僕はゲームをクリアしているため、漫画を読みながら声を脳内で補正できました。漫画から初めて入る人は、13人の個性を覚えるまで少し時間がかかるかもしれません。
結果的に、ゲームの声優さんの演技は素晴らしい!! ってことです。
魔女図鑑の説明はかなりエグい

キャラクターのかわいさとは対照的に、魔女図鑑の説明はかなりエグい……でしょ?
少女たちの日常を丁寧に描きながら、魔女が人間とは異なる危険な存在であることも示している。かわいいキャラクター漫画だけでは終わらない、原作の悪趣味さが残っています。
漫画版は全体的に柔らかい絵柄ですが、こうした設定の部分では『魔法少女ノ魔女裁判』らしい残酷さを感じました。
首が落ちる描写はあるが、ゲーム版の方がグロい
1巻には、ヒロの首が切断される場面も描かれています。
漫画は切断された状態を一枚の絵として見せられるため、視覚的には直接的です。ただ、血の描写、悲鳴、効果音、声優さんの演技まで含めると、ゲーム版の方が生々しく感じました。
漫画とゲームで同じ出来事を描いていても、怖さの種類が違います。漫画は状態を見せ、ゲームはその瞬間を音と時間で体験させる。

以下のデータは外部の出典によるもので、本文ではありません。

(* ===== verification/OlcTree.v ===== *)
(** The tree that the nodes in memory form, as a map from positions, the key bytes
    consumed on the way, to node pointers; what it means for it to hold the
    bindings of a map, and how the index's changes carry over to it. *)

From S2P Require Import Prelude Words ArtKey KeyPrefix SortedAssoc Simd InodeBase.
From S2P Require Import Heap Leaf InodeSpec Inode OptimisticLock OlcState.

(** The position behind the prefix of a node. *)
Definition full (q : list Z) (n : inode olc_ptr) : list Z := q ++ prefix_bytes (get_key_prefix n).

#[global] Arguments full : simpl never.

Section tree.
Context `{Target}.
Implicit Types (N : addr → option contents) (T : gmap (list Z) olc_ptr) (m : gmap (list Z) (list Z)).

(** A pointer tells what kind of node is there. *)
Definition points N (p : olc_ptr) : Prop :=
  match p with
  | PNull => False
  | PLeaf a l => N a = Some (LeafC l)
  | PInode a _ => ∃ n, N a = Some (InodeC n)
  end.

(** [T] is the tree in [N] below the root pointer [rt], with the bindings [m] of
    keys of eight bytes. *)
Record tree_ok N T (rt : olc_ptr) m : Prop := {
  t_root : T !! [] = match rt with PNull => None | _ => Some rt end;
  t_inj : ∀ q q' p p', T !! q = Some p → T !! q' = Some p' → ptr_addr p = ptr_addr p' → q = q';
  t_points : ∀ q p, T !! q = Some p → points N p;
  t_leaf : ∀ q a l, T !! q = Some (PLeaf a l) →
    ∃ k v, leaf_holds l k v ∧ length k = 8%nat ∧ q `prefix_of` k ∧ m !! k = Some v;
  t_inode : ∀ q a t n, T !! q = Some (PInode a t) → N a = Some (InodeC n) →
    node_wf n ∧ (length (full q n) < 8)%nat ∧ ∀ b, assoc b (entries n) = T !! (full q n ++ [b]);
  t_up : ∀ q p, T !! q = Some p → q ≠ [] →
    ∃ q0 a t n b, T !! q0 = Some (PInode a t) ∧ N a = Some (InodeC n) ∧ q = full q0 n ++ [b];
  t_map : ∀ k v, m !! k = Some v → ∃ q a l, T !! q = Some (PLeaf a l) ∧ leaf_holds l k v;
}.

Lemma leaf_holds_inj l k v k' v' : leaf_holds l k v → leaf_holds l k' v' → k = k' ∧ v = v'.
Proof.
  intros H1 H2. split.
  - by rewrite <- (leaf_holds_key _ _ _ H1), <- (leaf_holds_key _ _ _ H2).
  - by rewrite <- (leaf_holds_value _ _ _ H1), <- (leaf_holds_value _ _ _ H2).
Qed.

Lemma prefix_same_length (l1 l2 l : list Z) : l1 `prefix_of` l → l2 `prefix_of` l → length l1 = length l2 → l1 = l2.
Proof. intros [x ->] [y Hy] Hl. by apply app_inj_1 in Hy as [-> _]. Qed.

Lemma prefix_le (l1 l2 : list Z) : l1 `prefix_of` l2 → (length l1 ≤ length l2)%nat.
Proof. intros [x ->]. rewrite length_app. lia. Qed.

Lemma prefix_shorter (l1 l2 l : list Z) :
  l1 `prefix_of` l → l2 `prefix_of` l → (length l1 ≤ length l2)%nat → l1 `prefix_of` l2.
Proof.
  intros H1 H2 Hl. destruct (prefix_weak_total _ _ _ H1 H2) as [|H3]; [done|].
  by rewrite (prefix_length_eq _ _ H3 Hl).
Qed.

Lemma full_prefix q n : q `prefix_of` full q n.
Proof. by eexists. Qed.

Lemma full_le q n : (length q ≤ length (full q n))%nat.
Proof. unfold full. rewrite length_app. lia. Qed.

Lemma length_snoc (q : list Z) b : length (q ++ [b]) = S (length q).
Proof. rewrite length_app. cbn [length]. lia. Qed.

Section facts.
Context N T rt m (HT : tree_ok N T rt m).

Lemma t_pointed q p : T !! q = Some p → p ≠ PNull.
Proof. intros Hq ->. by apply (t_points _ _ _ _ HT) in Hq. Qed.

Lemma t_inode_at q a t : T !! q = Some (PInode a t) → ∃ n, N a = Some (InodeC n).
Proof. exact (t_points _ _ _ _ HT q (PInode a t)). Qed.

Lemma prefix_snoc_lt q n (b : Z) K : full q n ++ [b] `prefix_of` K → full q n `prefix_of` K.
Proof. intros HK. etrans; [|exact HK]. by eexists. Qed.

(** Of two nodes on the way to a key the lower one is below the branch of the
    upper one that the key takes. *)
Lemma tree_path qx px qy py K :
  T !! qx = Some px → T !! qy = Some py → qx `prefix_of` K → qy `prefix_of` K →
  (length qx ≤ length qy)%nat →
  qx = qy ∨ ∃ a t n b, px = PInode a t ∧ N a = Some (InodeC n) ∧ full qx n ++ [b] `prefix_of` K ∧
    (length (full qx n) < length qy)%nat ∧ is_Some (T !! (full qx n ++ [b])).
Proof.
  remember (length qx + length qy)%nat as s eqn:Hs. revert qx px qy py Hs.
  induction s as [s IH] using lt_wf_ind. intros qx px qy py -> Hx Hy HxK HyK Hle.
  destruct (decide (qy = [])) as [->|Hne].
  { left. destruct qx; [done|cbn [length] in Hle; lia]. }
  destruct (t_up _ _ _ _ HT qy py Hy Hne) as (q1 & a1 & t1 & n1 & b1 & Hq1 & Hn1 & ->).
  pose proof (prefix_snoc_lt _ _ _ _ HyK) as H1K.
  assert (Hq1K : q1 `prefix_of` K) by (etrans; [apply full_prefix|done]).
  pose proof (full_le q1 n1) as Hl1. rewrite length_snoc in *.
  destruct (decide (length qx ≤ length q1)%nat) as [Hle1|Hgt1].
  { destruct (IH (length qx + length q1)%nat ltac:(lia) qx px q1 (PInode a1 t1) eq_refl) as [->|(a & t & n & b & ? & ? & ? & ? & ?)];
      [done..| |]; right.
    - rewrite Hq1 in Hx. injection Hx as <-. exists a1, t1, n1, b1. split_and!; (done || lia || by eexists).
    - exists a, t, n, b. split_and!; (done || lia). }
  destruct (decide (qx = [])) as [->|Hxne]; [cbn [length] in Hgt1; lia|].
  destruct (t_up _ _ _ _ HT qx px Hx Hxne) as (q2 & a2 & t2 & n2 & b2 & Hq2 & Hn2 & ->).
  pose proof (prefix_snoc_lt _ _ _ _ HxK) as H2K.
  assert (Hq2K : q2 `prefix_of` K) by (etrans; [apply full_prefix|done]).
  pose proof (full_le q2 n2) as Hl2. rewrite !length_snoc in *.
  assert (Hsame : q2 = q1 → full q2 n2 ++ [b2] = full q1 n1 ++ [b1]).
  { intros ->. rewrite Hq1 in Hq2. injection Hq2 as <- <-. rewrite Hn1 in Hn2. injection Hn2 as <-.
    apply (prefix_same_length _ _ _ HxK HyK). by rewrite !length_snoc. }
  left. destruct (decide (length q2 ≤ length q1)%nat) as [Hle2|Hgt2].
  - destruct (IH (length q2 + length q1)%nat ltac:(lia) q2 (PInode a2 t2) q1 (PInode a1 t1) eq_refl)
      as [Heq|(a & t & n & b & [= <- <-] & Hn & _ & Hlt & _)]; [done..|by apply Hsame|].
    rewrite Hn2 in Hn. injection Hn as <-. lia.
  - destruct (IH (length q1 + length q2)%nat ltac:(lia) q1 (PInode a1 t1) q2 (PInode a2 t2) eq_refl)
      as [Heq|(a & t & n & b & [= <- <-] & Hn & _ & Hlt & _)]; [try done; lia..|by apply Hsame|].
    rewrite Hn1 in Hn. injection Hn as <-. lia.
Qed.

(** Two inner nodes whose prefixes end at the same position are one. *)
Lemma full_inj q a t n q' a' t' n' :
  T !! q = Some (PInode a t) → N a = Some (InodeC n) → T !! q' = Some (PInode a' t') → N a' = Some (InodeC n') →
  full q n = full q' n' → q = q' ∧ a = a' ∧ t = t' ∧ n = n'.
Proof.
  intros Hq Hn Hq' Hn' Heq.
  assert (q = q') as <-.
  { assert (Hp : q `prefix_of` full q n) by apply full_prefix.
    assert (Hp' : q' `prefix_of` full q n) by (rewrite Heq; apply full_prefix).
    pose proof (full_le q n) as Hl. pose proof (full_le q' n') as Hl'.
    rewrite Heq in Hl. destruct (decide (length q ≤ length q')%nat).
    - destruct (tree_path q _ q' _ (full q n) Hq Hq' Hp Hp') as [|(? & ? & x & ? & [= <- <-] & Hx & _ & Hlt & _)]; [lia|done|].
      rewrite Hn in Hx. injection Hx as <-. rewrite Heq in Hlt. lia.
    - destruct (tree_path q' _ q _ (full q n) Hq' Hq Hp' Hp) as [|(? & ? & x & ? & [= <- <-] & Hx & _ & Hlt & _)]; [lia|done|].
      rewrite Hn' in Hx. injection Hx as <-. lia. }
  rewrite Hq in Hq'. injection Hq' as <- <-. rewrite Hn in Hn'. by injection Hn' as <-.
Qed.

(** ** What a walk from the root concludes *)

Lemma leaf_position k v : m !! k = Some v →
  ∃ q a l, T !! q = Some (PLeaf a l) ∧ leaf_holds l k v ∧ q `prefix_of` k ∧ length k = 8%nat.
Proof.
  intros Hk. destruct (t_map _ _ _ _ HT k v Hk) as (q & a & l & Hq & Hl). exists q, a, l. split_and!; try done.
  - destruct (t_leaf _ _ _ _ HT q a l Hq) as (k' & v' & Hl' & _ & Hp & _). by destruct (leaf_holds_inj _ _ _ _ _ Hl Hl') as [-> _].
  - destruct (t_leaf _ _ _ _ HT q a l Hq) as (k' & v' & Hl' & ? & _). by destruct (leaf_holds_inj _ _ _ _ _ Hl Hl') as [-> _].
Qed.

Lemma walk_empty k : rt = PNull → m !! k = None.
Proof.
  intros Hrt. destruct (m !! k) as [v|] eqn:Hk; [|done]. exfalso.
  destruct (leaf_position k v Hk) as (q & a & l & Hq & _).
  assert (Hnil : ∀ s q p, (length q ≤ s)%nat → T !! q = Some p → False).
  { clear q Hq. induction s as [|s IH]; intros q p Hs Hq.
    - destruct q; [|cbn [length] in Hs; lia]. by rewrite (t_root _ _ _ _ HT), Hrt in Hq.
    - destruct (decide (q = [])) as [->|Hne]; [by rewrite (t_root _ _ _ _ HT), Hrt in Hq|].
      destruct (t_up _ _ _ _ HT q p Hq Hne) as (q0 & a0 & t0 & n0 & b0 & Hq0 & _ & ->).
      apply (IH q0 (PInode a0 t0)); [|exact Hq0]. rewrite length_snoc in Hs. pose proof (full_le q0 n0). lia. }
  by apply (Hnil (length q) q (PLeaf a l)).
Qed.

Lemma walk_leaf k q a l : T !! q = Some (PLeaf a l) → q `prefix_of` k →
  m !! k = if decide (leaf_get_key_view l = k) then Some (get_value_view l) else None.
Proof.
  intros Hq Hp. destruct (t_leaf _ _ _ _ HT q a l Hq) as (k' & v' & Hl & Hlen & _ & Hm).
  rewrite (leaf_holds_key _ _ _ Hl), (leaf_holds_value _ _ _ Hl). case_decide as Hk; [by subst|].
  destruct (m !! k) as [v|] eqn:Hkv; [|done]. exfalso.
  destruct (leaf_position k v Hkv) as (q2 & a2 & l2 & Hq2 & Hl2 & Hp2 & _).
  destruct (decide (length q ≤ length q2)%nat).
  - destruct (tree_path q _ q2 _ k Hq Hq2 Hp Hp2) as [<-|(? & ? & ? & ? & [=] & _)]; [lia|].
    rewrite Hq in Hq2. injection Hq2 as <- <-. by destruct (leaf_holds_inj _ _ _ _ _ Hl Hl2).
  - destruct (tree_path q2 _ q _ k Hq2 Hq Hp2 Hp) as [<-|(? & ? & ? & ? & [=] & _)]; [lia|].
    rewrite Hq in Hq2. injection Hq2 as <- <-. by destruct (leaf_holds_inj _ _ _ _ _ Hl Hl2).
Qed.

(** The key leaves the tree at a node: within its prefix or behind it. *)
Lemma walk_inode k q a t n : T !! q = Some (PInode a t) → N a = Some (InodeC n) → q `prefix_of` k →
  (full q n `prefix_of` k → ∀ b, k !! length (full q n) = Some b → assoc b (entries n) = None) →
  m !! k = None.
Proof.
  intros Hq Hn Hp Habs. destruct (m !! k) as [v|] eqn:Hkv; [|done]. exfalso.
  destruct (leaf_position k v Hkv) as (q2 & a2 & l2 & Hq2 & Hl2 & Hp2 & Hk8).
  assert (Hle : (length q ≤ length q2)%nat).
  { destruct (decide (length q ≤ length q2)%nat); [done|].
    destruct (tree_path q2 _ q _ k Hq2 Hq Hp2 Hp) as [<-|(? & ? & ? & ? & [=] & _)]; lia. }
  destruct (tree_path q _ q2 _ k Hq Hq2 Hp Hp2 Hle) as [<-|(? & ? & x & b & [= <- <-] & Hx & Hpb & _ & Hc)].
  { rewrite Hq in Hq2. discriminate Hq2. }
  rewrite Hn in Hx. injection Hx as <-.
  destruct (t_inode _ _ _ _ HT q a t n Hq Hn) as (_ & _ & Hch). rewrite <- Hch in Hc.
  rewrite Habs in Hc; [by destruct Hc|by eapply prefix_snoc_lt|].
  destruct Hpb as [r ->]. rewrite <- app_assoc. rewrite lookup_app_r by lia. by rewrite Nat.sub_diag.
Qed.
End facts.
End tree.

この違いも読み比べる面白さでした。
ゲーム未プレイでも漫画から読める?
ゲーム未プレイでも読めます。
1巻は少女たちとの出会いや牢屋敷での共同生活を丁寧に描いており、物語の進行も急いでいません。魔女裁判が始まる前に、13人の性格と関係を覚える時間があります。
ただし、登場人物は最初から多いです。ゲームでは服装や髪の色に加え、声優さんの声でキャラクターを区別できます。白黒で声もない漫画版は、最初だけ名前と顔を一致させにくい可能性があります。
物語を読むだけなら漫画版でも問題ありません。キャラクターの声、色、BGMまで含めて最初の事件を体験したい人にはゲーム版をすすめます。
ゲームクリア済みでも買う価値はある?
あります! むしろ読んでほしい。
ゲームと同じ物語ですが、背景、コマ割り、人物の配置、表情が増えたことで、場面の新しい解釈が生まれています。
塀へ登る、全員で食事をする、ココが吐く。どれも物語の根幹を変える追加ではありません。しかし、少女たちが牢屋敷でどのように生活していたのかを補う描写として効いています。
ゲームをクリアした人が、ストーリーだけを確認するために買う漫画ではありません。好きなキャラクターの新しい表情や、漫画として再構成された牢屋敷を楽しむ作品です。
792円を出す価値はありました。164ページでも薄さは感じません。魔女裁判が始まる前で1巻が終わるほど丁寧ですが、この密度なら今後も買います。2巻も追記するか新記事書くかしたいですね。
まとめ
『魔法少女ノ魔女裁判』漫画1巻は、ゲーム序盤を急いで消化せず、少女たちの共同生活と最初の事件を丁寧に描いたコミカライズでした。
漫画になったことで、牢屋敷の広さ、少女たちの位置関係、身体の動き、魔法の奥行きが見えるようになりました。特に食堂の一枚や塀へ登る場面は、ノベルゲームとは違う魅力があります。
ヒロやハンナは漫画の絵柄と合っています。一方、色彩が個性につながっていたノアは、白黒になった影響が大きい。声優さんの演技、BGM、ゲーム版の冷たさも完全には再現できません。
それでも、原作を大切にしながら、漫画でしかできない表現を加えています。
ゲームクリア済みでも買う価値はあります。『魔法少女ノ魔女裁判』のキャラクターが好きなら、読んで損はない! と言えます。